Records contained in a dataset:
(* ===== verification/JsonIndent.v ===== *)
(** [JSON.stringify(value, null, gap)]: the indented form, and that [JSON.parse] reads it
    back.  It differs from the compact form of [Json] by white space around the items of
    arrays and objects. *)
From S2P Require Import Prelude Text Json.
Local Open Scope Z_scope.

Definition line_feed : Ascii.ascii := chr 10.

(** The lines of a bracketed list: each on a line of its own behind [inner], the closing
    bracket behind [outer]. *)
Definition bracketed (opening closing : Z) (inner outer : chars) (items : list chars) : chars :=
  match items with
  | [] => [chr opening; chr closing]
  | _ => chr opening :: commas (map (fun t => line_feed :: inner ++ t) items) ++ line_feed :: outer ++ [chr closing]
  end.

Fixpoint print_indented (gap indent : chars) (j : value) : chars :=
  match j with
  | VArr items => bracketed 91 93 (indent ++ gap) indent (map (print_indented gap (indent ++ gap)) items)
  | VObj fields =>
      bracketed 123 125 (indent ++ gap) indent
        (map (fun '(k, x) => print_string k ++ chr 58 :: chr 32 :: print_indented gap (indent ++ gap) x) fields)
  | _ => print j
  end.

(** ** White space *)

Definition blank (w : chars) : Prop := Forall (fun c => is_space c = true) w.

Lemma skip_blank w s : blank w -> skip_spaces (w ++ s) = skip_spaces s.
Proof. induction 1 as [| c w Hc _ IH]; [done |]. cbn. by rewrite Hc. Qed.

Lemma read_value_blank fuel w s : blank w -> read_value fuel (w ++ s) = read_value fuel s.
Proof. intros Hw. destruct fuel; [done |]. cbn [read_value]. by rewrite skip_blank. Qed.

(** A text that reads as a value, whatever follows. *)
Definition reads_as (t : chars) (j : value) : Prop := forall fuel rest,
  (2 * length t <= fuel)%nat -> ends_number rest -> read_value fuel (t ++ rest) = Some (j, rest).

(** The first character of the text of a value. *)
Definition starts (t : chars) : Prop := exists c l, t = c :: l /\ is_space c = false /\ code c <> 93 /\ code c <> 125.

Section spaced.
Context (inner outer : chars) (Hin : blank inner) (Hout : blank outer).

(** An item on its line, and what follows the last one. *)
Definition on_line (t : chars) : chars := line_feed :: inner ++ t.
Definition closes (closing : Z) (rest : chars) : chars := line_feed :: outer ++ chr closing :: rest.

Lemma blank_inner : blank (line_feed :: inner). Proof. by constructor. Qed.

Lemma skip_closes closing rest : is_space (chr closing) = false -> skip_spaces (closes closing rest) = chr closing :: rest.
Proof.
  intros Hc. unfold closes. change (line_feed :: outer ++ chr closing :: rest) with ((line_feed :: outer) ++ chr closing :: rest).
  rewrite skip_blank by by constructor. cbn. by rewrite Hc.
Qed.

Lemma read_line fuel t j rest : reads_as t j -> (2 * length t <= fuel)%nat -> ends_number rest ->
  read_value fuel (on_line t ++ rest) = Some (j, rest).
Proof.
  intros Ht Hf Hr. unfold on_line. change ((line_feed :: inner ++ t) ++ rest) with ((line_feed :: inner ++ t) ++ rest).
  rewrite app_comm_cons, <- app_assoc, read_value_blank by apply blank_inner. by apply Ht.
Qed.

Lemma read_lines ts js rest : ts <> [] -> Forall2 reads_as ts js ->
  forall fuel, (2 * length (commas (map on_line ts)) + 1 <= fuel)%nat ->
  read_items fuel (commas (map on_line ts) ++ closes 93 rest) = Some (js, rest).
Proof.
  intros Hne H. induction H as [| t j ts js Ht Hts IH]; [done |].
  intros [| fuel] Hf; [lia |]. cbn [map] in *. rewrite commas_cons in *. rewrite length_app in Hf.
  assert (Hl : (2 * length t <= fuel)%nat) by (unfold on_line in Hf; rewrite length_cons, length_app in Hf; lia).
  rewrite <- app_assoc. cbn [read_items]. destruct ts as [| t' ts]; cbn [map].
  - inversion Hts; subst. rewrite app_nil_l, (read_line fuel t j); [| done | done | by split]. by rewrite skip_closes.
  - rewrite <- app_comm_cons, (read_line fuel t j); [| done | done | by split].
    cbn [skip_spaces]. change (is_space (chr 44)) with false. cbn match.
    change (code (chr 44) =? 93) with false. change (code (chr 44) =? 44) with true. cbn match.
    change (on_line t' :: map on_line ts) with (map on_line (t' :: ts)).
    rewrite IH; [done | done |]. cbn [map length] in Hf |- *. lia.
Qed.

(** The text of a field. *)
Definition field_as (t : chars) (kv : string * value) : Prop :=
  exists tx, t = print_string (fst kv) ++ chr 58 :: chr 32 :: tx /\ reads_as tx (snd kv).

Lemma read_field_lines ts fields rest acc : ts <> [] -> own_order (acc ++ fields) -> Forall2 field_as ts fields ->
  forall fuel, (2 * length (commas (map on_line ts)) + 1 <= fuel)%nat ->
  read_fields fuel (commas (map on_line ts) ++ closes 125 rest) acc = Some (acc ++ fields, rest).
Proof.
  intros Hne Ho H. revert acc Ho. induction H as [| t [k x] ts fields (tx & -> & Hx) Hts IH]; intros acc Ho; [done |].
  intros [| fuel] Hf; [lia |]. cbn [map fst snd] in *. rewrite commas_cons in *. rewrite length_app in Hf.
  assert (Hl : (2 * length tx <= fuel)%nat).
  { unfold on_line in Hf. rewrite length_cons, !length_app, !length_cons in Hf. lia. }
  set (tail := match map on_line ts with [] => [] | _ => chr 44 :: commas (map on_line ts) end ++ closes 125 rest).
  assert (Hskip : skip_spaces ((on_line (print_string k ++ chr 58 :: chr 32 :: tx) ++
      match map on_line ts with [] => [] | _ => chr 44 :: commas (map on_line ts) end) ++ closes 125 rest)
    = print_string k ++ chr 58 :: chr 32 :: tx ++ tail).
  { unfold on_line at 1. rewrite <- app_assoc. fold tail. rewrite app_comm_cons, <- !app_assoc.
    rewrite skip_blank by apply blank_inner. cbn [app]. destruct (print_string k) eqn:E; [done |].
    unfold print_string in E. injection E as <- _. reflexivity. }
  destruct (read_printed_string k (chr 58 :: chr 32 :: tx ++ tail)) as (body & Eb & Hk).
  cbn [read_fields]. rewrite Hskip, Eb. change (code quote_char =? 34) with true. cbv beta iota. rewrite Hk.
  cbn [skip_spaces]. change (is_space (chr 58)) with false. cbv beta iota. rewrite expect_cons.
  change (chr 32 :: tx ++ tail) with ([chr 32] ++ (tx ++ tail)). rewrite read_value_blank by by repeat constructor.
  pose proof (set_prop_snoc _ _ _ _ Ho) as Hset. subst tail. destruct ts as [| t' ts]; cbn [map app].
  - inversion Hts; subst. rewrite Hx; [| done | by split]. rewrite skip_closes by done. cbn.
    by rewrite string_of_chars_of, Hset.
  - rewrite Hx; [| done | by split].
    cbn [skip_spaces]. change (is_space (chr 44)) with false. cbv beta iota.
    change (code (chr 44) =? 125) with false. change (code (chr 44) =? 44) with true. cbv beta iota.
    rewrite string_of_chars_of, Hset. change (on_line t' :: map on_line ts) with (map on_line (t' :: ts)).
    rewrite IH; [by rewrite <- app_assoc | done | by rewrite <- app_assoc |]. cbn [map length] in Hf |- *. lia.
Qed.
End spaced.

(** ** Reading the indented form *)

Section bracketed.
Context (inner outer : chars) (Hin : blank inner) (Hout : blank outer).

Lemma bracketed_cons opening closing t ts rest :
  bracketed opening closing inner outer (t :: ts) ++ rest =
  chr opening :: commas (map (on_line inner) (t :: ts)) ++ closes outer closing rest.
Proof. unfold bracketed, closes. cbn [app]. f_equal. rewrite <- !app_assoc. f_equal. cbn. by rewrite <- app_assoc. Qed.

Lemma bracketed_length opening closing t ts :
  length (bracketed opening closing inner outer (t :: ts)) = (length (commas (map (on_line inner) (t :: ts))) + length outer + 3)%nat.
Proof.
  change (bracketed opening closing inner outer (t :: ts))
    with (chr opening :: commas (map (on_line inner) (t :: ts)) ++ line_feed :: outer ++ [chr closing]).
  rewrite length_cons, length_app, length_cons, length_app, length_cons, length_nil. lia.
Qed.

(** The first item is what comes after the bracket. *)
Lemma skip_first t ts rest : starts t ->
  exists c l, skip_spaces (commas (map (on_line inner) (t :: ts)) ++ rest) = c :: l /\ code c <> 93 /\ code c <> 125.
Proof.
  intros (c & l & -> & Hc & H93 & H125). cbn [map]. destruct (commas_first (on_line inner (c :: l)) (map (on_line inner) ts)) as [more ->].
  unfold on_line. rewrite <- app_assoc, app_comm_cons, <- app_assoc, skip_blank by by constructor. cbn. rewrite Hc. by eauto.
Qed.

Lemma reads_bracketed_array ts js : Forall starts ts -> Forall2 reads_as ts js -> reads_as (bracketed 91 93 inner outer ts) (VArr js).
Proof.
  intros Hs H [| fuel] rest Hf _; [destruct ts; cbn in Hf; lia |]. destruct H as [| t j ts js Ht Hts]; [done |].
  rewrite bracketed_length in Hf. rewrite bracketed_cons. inversion Hs; subst.
  destruct (skip_first t ts (closes outer 93 rest)) as (c & l & E & H93 & _); [done |].
  cbn [read_value skip_spaces]. change (is_space (chr 91)) with false. cbv beta iota.
  change (code (chr 91) =? 34) with false. change (code (chr 91) =? 91) with true. cbv beta iota.
  rewrite E, (proj2 (Z.eqb_neq _ _) H93).
  rewrite (read_lines inner outer Hin Hout (t :: ts) (j :: js)); [done | done | by constructor | lia].
Qed.

Lemma reads_bracketed_object ts fields : own_order fields -> Forall2 field_as ts fields ->
  reads_as (bracketed 123 125 inner outer ts) (VObj fields).
Proof.
  intros Ho H [| fuel] rest Hf _; [destruct ts; cbn in Hf; lia |]. destruct H as [| t kv ts fields Ht Hts]; [done |].
  rewrite bracketed_length in Hf. rewrite bracketed_cons.
  assert (Hs : starts t). { destruct Ht as (tx & -> & _). exists quote_char. by eexists. }
  destruct (skip_first t ts (closes outer 125 rest) Hs) as (c & l & E & _ & H125).
  cbn [read_value skip_spaces]. change (is_space (chr 123)) with false. cbv beta iota.
  change (code (chr 123) =? 34) with false. change (code (chr 123) =? 91) with false. change (code (chr 123) =? 123) with true.
  cbv beta iota. rewrite E, (proj2 (Z.eqb_neq _ _) H125).
  rewrite (read_field_lines inner outer Hin Hout (t :: ts) (kv :: fields) rest []); [done | done | done | by constructor | lia].
Qed.
End bracketed.

Section indented.
Context (gap : chars) (Hgap : blank gap).

Lemma print_indented_starts indent j : is_json j -> starts (print_indented gap indent j).
Proof.
  intros Hj. destruct j as [| | | | | | | | items | fields]; try (destruct (print_first _ Hj) as (c & l & E & H); by exists c, l).
  - cbn. destruct items; by do 2 eexists.
  - cbn. destruct fields; by do 2 eexists.
Qed.

Lemma reads_indented j : is_json j -> forall indent, blank indent -> reads_as (print_indented gap indent j) j.
Proof.
  induction j as [v Hleaf | items IH | fields IH] using value_nested_ind; intros Hj indent Hi.
  - destruct v; try done; exact (reads_leaf _ Hj I).
  - apply foldr_Forall in Hj. assert (Hi' : blank (indent ++ gap)) by by apply Forall_app.
    apply reads_bracketed_array; [done | done | |].
    + apply Forall_map. eapply Forall_impl; [exact Hj |]. intros x Hx. by apply print_indented_starts.
    + induction items as [| x items IHl]; [constructor |].
      apply Forall_cons in Hj as [Hx Hj], IH as [Hrx Hr]. constructor; [by apply Hrx | by apply IHl].
  - destruct Hj as [Ho Hj%foldr_Forall_snd]. assert (Hi' : blank (indent ++ gap)) by by apply Forall_app.
    apply reads_bracketed_object; [done | done | done |]. clear Ho.
    induction fields as [| [k x] fields IHl]; [constructor |].
    apply Forall_cons in Hj as [Hx Hj], IH as [Hrx Hr]. constructor; [| by apply IHl].
    exists (print_indented gap (indent ++ gap) x). split; [done |]. by apply Hrx.
Qed.

(** [JSON.parse(JSON.stringify(j, null, gap))] *)
Lemma parse_print_indented j : is_json j -> parse (string_of (print_indented gap [] j)) = Ok j.
Proof.
  intros Hj. unfold parse. rewrite chars_of_string_of.
  pose proof (reads_indented j Hj [] ltac:(constructor) (2 * length (print_indented gap [] j) + 2)%nat [] ltac:(lia) ltac:(by split)) as H.
  rewrite app_nil_r in H. by rewrite H.
Qed.
End indented.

Problem description: Only the lines above starting at the one containing "Lemma bracketed_cons opening" and ending at the one containing "Lemma skip_first t ts rest : starts t ->", both included, are to be returned, exactly as they read.

Response for this exercise:
Lemma bracketed_cons opening closing t ts rest :
  bracketed opening closing inner outer (t :: ts) ++ rest =
  chr opening :: commas (map (on_line inner) (t :: ts)) ++ closes outer closing rest.
Proof. unfold bracketed, closes. cbn [app]. f_equal. rewrite <- !app_assoc. f_equal. cbn. by rewrite <- app_assoc. Qed.

Lemma bracketed_length opening closing t ts :
  length (bracketed opening closing inner outer (t :: ts)) = (length (commas (map (on_line inner) (t :: ts))) + length outer + 3)%nat.
Proof.
  change (bracketed opening closing inner outer (t :: ts))
    with (chr opening :: commas (map (on_line inner) (t :: ts)) ++ line_feed :: outer ++ [chr closing]).
  rewrite length_cons, length_app, length_cons, length_app, length_cons, length_nil. lia.
Qed.

(** The first item is what comes after the bracket. *)
Lemma skip_first t ts rest : starts t ->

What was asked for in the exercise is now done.